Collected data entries
• • •
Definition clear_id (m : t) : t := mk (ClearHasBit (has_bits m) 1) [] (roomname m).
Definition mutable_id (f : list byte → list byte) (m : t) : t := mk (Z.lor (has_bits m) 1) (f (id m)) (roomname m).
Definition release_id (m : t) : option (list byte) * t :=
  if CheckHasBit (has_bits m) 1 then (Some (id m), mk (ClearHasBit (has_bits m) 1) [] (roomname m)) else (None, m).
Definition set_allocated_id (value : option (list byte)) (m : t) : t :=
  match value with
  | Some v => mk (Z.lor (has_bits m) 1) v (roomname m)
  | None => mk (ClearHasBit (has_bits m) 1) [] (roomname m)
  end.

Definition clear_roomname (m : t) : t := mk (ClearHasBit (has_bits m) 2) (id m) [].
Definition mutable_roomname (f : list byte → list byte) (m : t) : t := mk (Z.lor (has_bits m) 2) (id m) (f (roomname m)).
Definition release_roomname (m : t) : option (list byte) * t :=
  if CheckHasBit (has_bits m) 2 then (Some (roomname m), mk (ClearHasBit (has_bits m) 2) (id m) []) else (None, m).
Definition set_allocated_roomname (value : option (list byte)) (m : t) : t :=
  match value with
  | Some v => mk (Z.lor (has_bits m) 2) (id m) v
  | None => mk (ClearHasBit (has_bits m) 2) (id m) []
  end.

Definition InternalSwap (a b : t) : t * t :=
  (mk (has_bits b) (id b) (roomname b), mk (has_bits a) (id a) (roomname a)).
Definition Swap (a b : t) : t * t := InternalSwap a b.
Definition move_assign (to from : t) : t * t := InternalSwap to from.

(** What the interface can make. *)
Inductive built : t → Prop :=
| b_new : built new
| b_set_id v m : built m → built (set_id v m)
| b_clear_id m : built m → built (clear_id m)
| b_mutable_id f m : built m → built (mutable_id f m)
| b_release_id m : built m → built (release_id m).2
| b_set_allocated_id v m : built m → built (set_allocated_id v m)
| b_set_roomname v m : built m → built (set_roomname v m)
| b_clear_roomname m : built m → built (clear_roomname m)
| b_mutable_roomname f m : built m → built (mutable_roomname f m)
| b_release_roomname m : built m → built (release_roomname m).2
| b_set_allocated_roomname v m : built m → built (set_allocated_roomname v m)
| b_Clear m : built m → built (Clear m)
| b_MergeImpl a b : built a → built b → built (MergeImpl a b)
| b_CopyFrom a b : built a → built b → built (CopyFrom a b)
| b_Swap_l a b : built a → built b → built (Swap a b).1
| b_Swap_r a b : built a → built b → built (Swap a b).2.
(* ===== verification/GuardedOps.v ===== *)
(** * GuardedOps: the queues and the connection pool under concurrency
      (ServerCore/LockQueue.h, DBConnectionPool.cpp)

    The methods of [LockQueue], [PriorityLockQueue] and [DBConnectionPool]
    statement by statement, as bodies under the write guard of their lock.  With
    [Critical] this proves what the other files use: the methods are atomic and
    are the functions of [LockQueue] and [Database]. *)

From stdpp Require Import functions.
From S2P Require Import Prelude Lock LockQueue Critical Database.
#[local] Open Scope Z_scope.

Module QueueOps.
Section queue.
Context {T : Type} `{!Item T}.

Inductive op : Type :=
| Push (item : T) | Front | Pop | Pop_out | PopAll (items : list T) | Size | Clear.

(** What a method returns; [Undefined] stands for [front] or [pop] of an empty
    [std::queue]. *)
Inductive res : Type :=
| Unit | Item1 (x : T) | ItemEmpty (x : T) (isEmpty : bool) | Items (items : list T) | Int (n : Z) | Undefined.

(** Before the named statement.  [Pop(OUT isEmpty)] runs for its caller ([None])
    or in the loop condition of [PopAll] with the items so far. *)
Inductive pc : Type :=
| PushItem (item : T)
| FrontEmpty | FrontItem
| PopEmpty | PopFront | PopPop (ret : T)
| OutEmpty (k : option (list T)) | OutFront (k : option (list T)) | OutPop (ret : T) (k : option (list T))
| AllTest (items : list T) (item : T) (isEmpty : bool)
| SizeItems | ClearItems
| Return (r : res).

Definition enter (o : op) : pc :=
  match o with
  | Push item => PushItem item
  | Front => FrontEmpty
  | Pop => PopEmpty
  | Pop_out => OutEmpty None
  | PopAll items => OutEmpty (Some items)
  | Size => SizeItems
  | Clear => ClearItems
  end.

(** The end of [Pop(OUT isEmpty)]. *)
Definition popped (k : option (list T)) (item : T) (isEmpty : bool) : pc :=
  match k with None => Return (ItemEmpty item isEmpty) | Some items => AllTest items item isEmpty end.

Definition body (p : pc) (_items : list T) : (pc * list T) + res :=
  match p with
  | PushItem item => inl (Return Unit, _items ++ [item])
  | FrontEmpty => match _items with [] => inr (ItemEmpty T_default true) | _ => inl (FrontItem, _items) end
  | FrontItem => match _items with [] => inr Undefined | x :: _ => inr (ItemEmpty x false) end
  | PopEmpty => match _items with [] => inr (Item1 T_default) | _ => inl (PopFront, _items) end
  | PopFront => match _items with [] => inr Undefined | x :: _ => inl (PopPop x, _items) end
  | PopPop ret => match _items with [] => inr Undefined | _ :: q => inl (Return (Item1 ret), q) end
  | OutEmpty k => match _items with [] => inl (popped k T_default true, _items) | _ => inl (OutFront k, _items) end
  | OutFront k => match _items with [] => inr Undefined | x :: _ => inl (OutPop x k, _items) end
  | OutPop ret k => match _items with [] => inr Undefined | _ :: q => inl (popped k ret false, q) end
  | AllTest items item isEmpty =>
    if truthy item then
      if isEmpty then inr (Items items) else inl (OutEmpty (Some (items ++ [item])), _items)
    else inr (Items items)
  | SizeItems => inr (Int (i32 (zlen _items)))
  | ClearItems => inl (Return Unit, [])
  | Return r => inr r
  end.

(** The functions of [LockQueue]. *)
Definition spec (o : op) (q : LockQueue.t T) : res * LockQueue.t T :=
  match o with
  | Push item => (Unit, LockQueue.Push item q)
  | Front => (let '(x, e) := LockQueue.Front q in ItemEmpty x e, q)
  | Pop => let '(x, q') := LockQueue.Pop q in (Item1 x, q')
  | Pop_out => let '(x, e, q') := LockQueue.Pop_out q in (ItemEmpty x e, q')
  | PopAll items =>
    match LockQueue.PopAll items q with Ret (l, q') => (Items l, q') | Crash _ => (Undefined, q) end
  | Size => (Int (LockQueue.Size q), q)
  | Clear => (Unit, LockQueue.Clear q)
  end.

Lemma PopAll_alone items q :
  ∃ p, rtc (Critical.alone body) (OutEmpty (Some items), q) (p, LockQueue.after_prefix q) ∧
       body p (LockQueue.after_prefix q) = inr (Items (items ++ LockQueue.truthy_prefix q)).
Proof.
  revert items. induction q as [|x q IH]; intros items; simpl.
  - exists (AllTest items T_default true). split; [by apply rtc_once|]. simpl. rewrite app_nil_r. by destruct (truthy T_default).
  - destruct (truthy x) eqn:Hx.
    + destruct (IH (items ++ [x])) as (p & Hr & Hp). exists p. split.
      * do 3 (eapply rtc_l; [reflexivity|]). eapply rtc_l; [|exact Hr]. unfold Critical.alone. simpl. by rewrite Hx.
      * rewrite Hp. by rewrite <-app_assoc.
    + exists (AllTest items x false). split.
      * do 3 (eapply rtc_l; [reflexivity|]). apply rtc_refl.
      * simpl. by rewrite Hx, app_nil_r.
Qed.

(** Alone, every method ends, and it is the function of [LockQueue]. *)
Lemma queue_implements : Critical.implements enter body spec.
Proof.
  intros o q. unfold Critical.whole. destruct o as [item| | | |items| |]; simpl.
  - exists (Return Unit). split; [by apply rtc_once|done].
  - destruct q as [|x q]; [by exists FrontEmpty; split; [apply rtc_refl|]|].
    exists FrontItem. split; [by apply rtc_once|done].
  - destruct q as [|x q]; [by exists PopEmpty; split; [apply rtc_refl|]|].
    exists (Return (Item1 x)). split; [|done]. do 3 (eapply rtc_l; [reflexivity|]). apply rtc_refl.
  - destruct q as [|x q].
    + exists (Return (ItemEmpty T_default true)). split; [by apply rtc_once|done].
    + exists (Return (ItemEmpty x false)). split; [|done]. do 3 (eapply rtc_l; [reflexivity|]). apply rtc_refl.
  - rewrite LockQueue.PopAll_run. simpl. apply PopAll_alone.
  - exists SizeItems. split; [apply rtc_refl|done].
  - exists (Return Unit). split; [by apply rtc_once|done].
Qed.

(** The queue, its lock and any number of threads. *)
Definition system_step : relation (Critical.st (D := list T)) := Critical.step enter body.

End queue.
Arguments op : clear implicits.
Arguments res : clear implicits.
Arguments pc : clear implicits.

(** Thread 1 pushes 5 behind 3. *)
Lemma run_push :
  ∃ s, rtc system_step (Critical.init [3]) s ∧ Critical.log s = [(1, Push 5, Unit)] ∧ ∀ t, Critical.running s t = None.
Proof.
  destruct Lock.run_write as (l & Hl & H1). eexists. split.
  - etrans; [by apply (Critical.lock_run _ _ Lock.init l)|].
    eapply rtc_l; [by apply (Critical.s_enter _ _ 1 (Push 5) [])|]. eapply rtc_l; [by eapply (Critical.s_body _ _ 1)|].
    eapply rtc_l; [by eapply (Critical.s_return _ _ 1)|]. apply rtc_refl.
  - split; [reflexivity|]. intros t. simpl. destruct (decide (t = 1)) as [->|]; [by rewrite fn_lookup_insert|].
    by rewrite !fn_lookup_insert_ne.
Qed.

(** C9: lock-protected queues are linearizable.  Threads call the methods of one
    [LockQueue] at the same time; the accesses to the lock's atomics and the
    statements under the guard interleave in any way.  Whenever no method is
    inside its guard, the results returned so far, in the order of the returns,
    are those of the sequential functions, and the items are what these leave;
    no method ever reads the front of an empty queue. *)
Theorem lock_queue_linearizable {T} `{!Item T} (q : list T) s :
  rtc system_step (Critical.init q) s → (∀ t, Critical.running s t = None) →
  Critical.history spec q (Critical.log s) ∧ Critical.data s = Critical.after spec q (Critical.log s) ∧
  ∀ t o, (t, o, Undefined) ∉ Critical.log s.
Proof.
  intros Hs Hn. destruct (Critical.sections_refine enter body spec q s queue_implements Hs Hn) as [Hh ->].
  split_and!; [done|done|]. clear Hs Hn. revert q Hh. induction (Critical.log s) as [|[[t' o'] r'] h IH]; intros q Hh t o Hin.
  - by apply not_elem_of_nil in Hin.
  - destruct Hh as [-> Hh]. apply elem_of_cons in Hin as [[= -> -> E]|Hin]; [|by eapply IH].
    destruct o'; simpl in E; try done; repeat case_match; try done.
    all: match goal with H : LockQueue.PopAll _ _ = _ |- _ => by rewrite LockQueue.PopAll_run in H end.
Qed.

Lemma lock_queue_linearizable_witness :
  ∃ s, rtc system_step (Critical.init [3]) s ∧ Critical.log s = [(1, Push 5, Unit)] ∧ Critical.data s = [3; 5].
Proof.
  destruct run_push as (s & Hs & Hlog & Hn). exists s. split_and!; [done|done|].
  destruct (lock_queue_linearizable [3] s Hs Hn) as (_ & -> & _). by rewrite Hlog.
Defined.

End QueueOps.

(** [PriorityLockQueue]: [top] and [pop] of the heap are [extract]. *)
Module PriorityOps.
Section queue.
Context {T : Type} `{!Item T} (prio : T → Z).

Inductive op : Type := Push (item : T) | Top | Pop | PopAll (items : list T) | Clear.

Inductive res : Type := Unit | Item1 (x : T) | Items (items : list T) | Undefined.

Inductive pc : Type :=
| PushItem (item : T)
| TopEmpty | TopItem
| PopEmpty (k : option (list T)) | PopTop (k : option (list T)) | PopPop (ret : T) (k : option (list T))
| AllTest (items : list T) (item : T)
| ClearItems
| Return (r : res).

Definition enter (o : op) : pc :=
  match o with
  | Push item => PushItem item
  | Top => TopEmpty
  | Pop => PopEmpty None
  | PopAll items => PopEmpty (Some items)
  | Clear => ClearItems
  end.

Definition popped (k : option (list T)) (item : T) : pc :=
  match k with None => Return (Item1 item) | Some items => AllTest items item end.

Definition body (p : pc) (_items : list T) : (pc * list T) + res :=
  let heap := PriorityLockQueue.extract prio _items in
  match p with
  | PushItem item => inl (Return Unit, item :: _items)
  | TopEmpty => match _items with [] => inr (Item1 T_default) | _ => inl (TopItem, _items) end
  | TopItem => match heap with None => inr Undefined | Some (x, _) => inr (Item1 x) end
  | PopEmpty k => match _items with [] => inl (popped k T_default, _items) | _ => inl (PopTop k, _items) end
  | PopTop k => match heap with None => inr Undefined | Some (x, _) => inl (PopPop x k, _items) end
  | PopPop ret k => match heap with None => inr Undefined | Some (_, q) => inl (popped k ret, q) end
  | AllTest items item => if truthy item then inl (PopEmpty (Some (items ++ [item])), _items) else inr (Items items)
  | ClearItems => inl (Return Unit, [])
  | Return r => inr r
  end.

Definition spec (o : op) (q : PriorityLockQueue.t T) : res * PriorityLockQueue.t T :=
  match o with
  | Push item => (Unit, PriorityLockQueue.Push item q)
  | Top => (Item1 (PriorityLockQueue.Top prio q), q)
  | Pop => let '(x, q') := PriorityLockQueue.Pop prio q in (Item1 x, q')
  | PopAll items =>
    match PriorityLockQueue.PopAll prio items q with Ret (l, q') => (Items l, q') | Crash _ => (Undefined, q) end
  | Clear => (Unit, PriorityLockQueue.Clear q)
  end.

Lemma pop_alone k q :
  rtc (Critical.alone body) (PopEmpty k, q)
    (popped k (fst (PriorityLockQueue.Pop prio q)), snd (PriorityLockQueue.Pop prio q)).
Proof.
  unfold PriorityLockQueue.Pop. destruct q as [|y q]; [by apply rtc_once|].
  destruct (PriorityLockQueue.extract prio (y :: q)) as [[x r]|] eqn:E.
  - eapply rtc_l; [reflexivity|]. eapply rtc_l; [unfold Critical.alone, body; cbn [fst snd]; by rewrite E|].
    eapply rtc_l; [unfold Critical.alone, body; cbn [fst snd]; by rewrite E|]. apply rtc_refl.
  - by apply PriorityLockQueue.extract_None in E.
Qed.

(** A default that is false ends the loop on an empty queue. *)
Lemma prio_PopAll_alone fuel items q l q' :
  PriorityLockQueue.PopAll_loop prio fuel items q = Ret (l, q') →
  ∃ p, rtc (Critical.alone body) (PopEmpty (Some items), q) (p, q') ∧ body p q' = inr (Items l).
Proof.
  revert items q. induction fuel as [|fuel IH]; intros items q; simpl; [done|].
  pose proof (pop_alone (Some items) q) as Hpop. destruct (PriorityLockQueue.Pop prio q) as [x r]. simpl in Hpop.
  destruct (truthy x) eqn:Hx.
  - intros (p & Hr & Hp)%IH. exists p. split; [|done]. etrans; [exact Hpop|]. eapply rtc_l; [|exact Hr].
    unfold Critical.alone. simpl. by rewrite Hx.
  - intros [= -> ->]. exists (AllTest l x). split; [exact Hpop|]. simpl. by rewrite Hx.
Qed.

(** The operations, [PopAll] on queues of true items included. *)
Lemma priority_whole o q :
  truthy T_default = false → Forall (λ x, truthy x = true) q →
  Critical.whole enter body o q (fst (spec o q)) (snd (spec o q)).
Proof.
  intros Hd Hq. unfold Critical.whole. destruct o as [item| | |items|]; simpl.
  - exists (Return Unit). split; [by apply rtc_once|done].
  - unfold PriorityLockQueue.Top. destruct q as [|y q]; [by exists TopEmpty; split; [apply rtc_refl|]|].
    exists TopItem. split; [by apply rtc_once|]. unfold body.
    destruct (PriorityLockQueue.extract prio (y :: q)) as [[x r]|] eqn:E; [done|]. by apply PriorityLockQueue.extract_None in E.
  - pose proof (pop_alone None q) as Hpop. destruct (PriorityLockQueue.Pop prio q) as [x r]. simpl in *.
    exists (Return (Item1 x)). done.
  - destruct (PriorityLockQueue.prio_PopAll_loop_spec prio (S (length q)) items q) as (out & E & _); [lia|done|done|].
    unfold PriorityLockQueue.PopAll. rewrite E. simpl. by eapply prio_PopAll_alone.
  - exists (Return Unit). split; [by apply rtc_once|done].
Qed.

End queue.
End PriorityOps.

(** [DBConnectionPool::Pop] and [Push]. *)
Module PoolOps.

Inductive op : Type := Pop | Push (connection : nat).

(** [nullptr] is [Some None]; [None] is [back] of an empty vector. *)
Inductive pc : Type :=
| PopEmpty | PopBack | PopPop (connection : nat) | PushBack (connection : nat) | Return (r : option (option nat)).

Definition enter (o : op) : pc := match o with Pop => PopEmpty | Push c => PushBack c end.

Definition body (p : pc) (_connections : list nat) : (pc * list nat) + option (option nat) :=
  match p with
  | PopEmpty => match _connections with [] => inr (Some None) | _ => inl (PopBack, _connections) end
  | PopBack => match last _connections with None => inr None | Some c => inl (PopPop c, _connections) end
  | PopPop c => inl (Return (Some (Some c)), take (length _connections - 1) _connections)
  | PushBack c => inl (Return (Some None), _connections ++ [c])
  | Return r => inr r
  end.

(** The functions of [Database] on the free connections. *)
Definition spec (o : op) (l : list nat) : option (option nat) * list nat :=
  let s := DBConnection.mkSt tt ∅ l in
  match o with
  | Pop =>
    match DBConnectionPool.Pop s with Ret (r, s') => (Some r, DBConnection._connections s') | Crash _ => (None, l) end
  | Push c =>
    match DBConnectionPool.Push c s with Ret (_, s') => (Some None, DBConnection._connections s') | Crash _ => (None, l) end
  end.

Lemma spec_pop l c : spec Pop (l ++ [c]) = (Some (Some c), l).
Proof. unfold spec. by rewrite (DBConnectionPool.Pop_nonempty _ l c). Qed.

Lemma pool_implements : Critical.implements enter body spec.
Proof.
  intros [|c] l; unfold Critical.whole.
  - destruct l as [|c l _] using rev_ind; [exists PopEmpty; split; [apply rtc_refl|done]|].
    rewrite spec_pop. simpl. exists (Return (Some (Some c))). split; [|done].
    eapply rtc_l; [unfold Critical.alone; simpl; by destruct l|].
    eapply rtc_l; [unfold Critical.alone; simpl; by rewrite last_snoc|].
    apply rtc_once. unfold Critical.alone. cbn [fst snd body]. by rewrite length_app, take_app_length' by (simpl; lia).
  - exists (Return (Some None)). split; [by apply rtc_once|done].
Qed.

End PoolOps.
• • •
**WORK INSTRUCTION**
A copy of each line above that holds the word "CheckHasBit" is the expected answer.

**SOLUTION TO THIS TASK**
  if CheckHasBit (has_bits m) 1 then (Some (id m), mk (ClearHasBit (has_bits m) 1) [] (roomname m)) else (None, m).
  if CheckHasBit (has_bits m) 2 then (Some (roomname m), mk (ClearHasBit (has_bits m) 2) (id m) []) else (None, m).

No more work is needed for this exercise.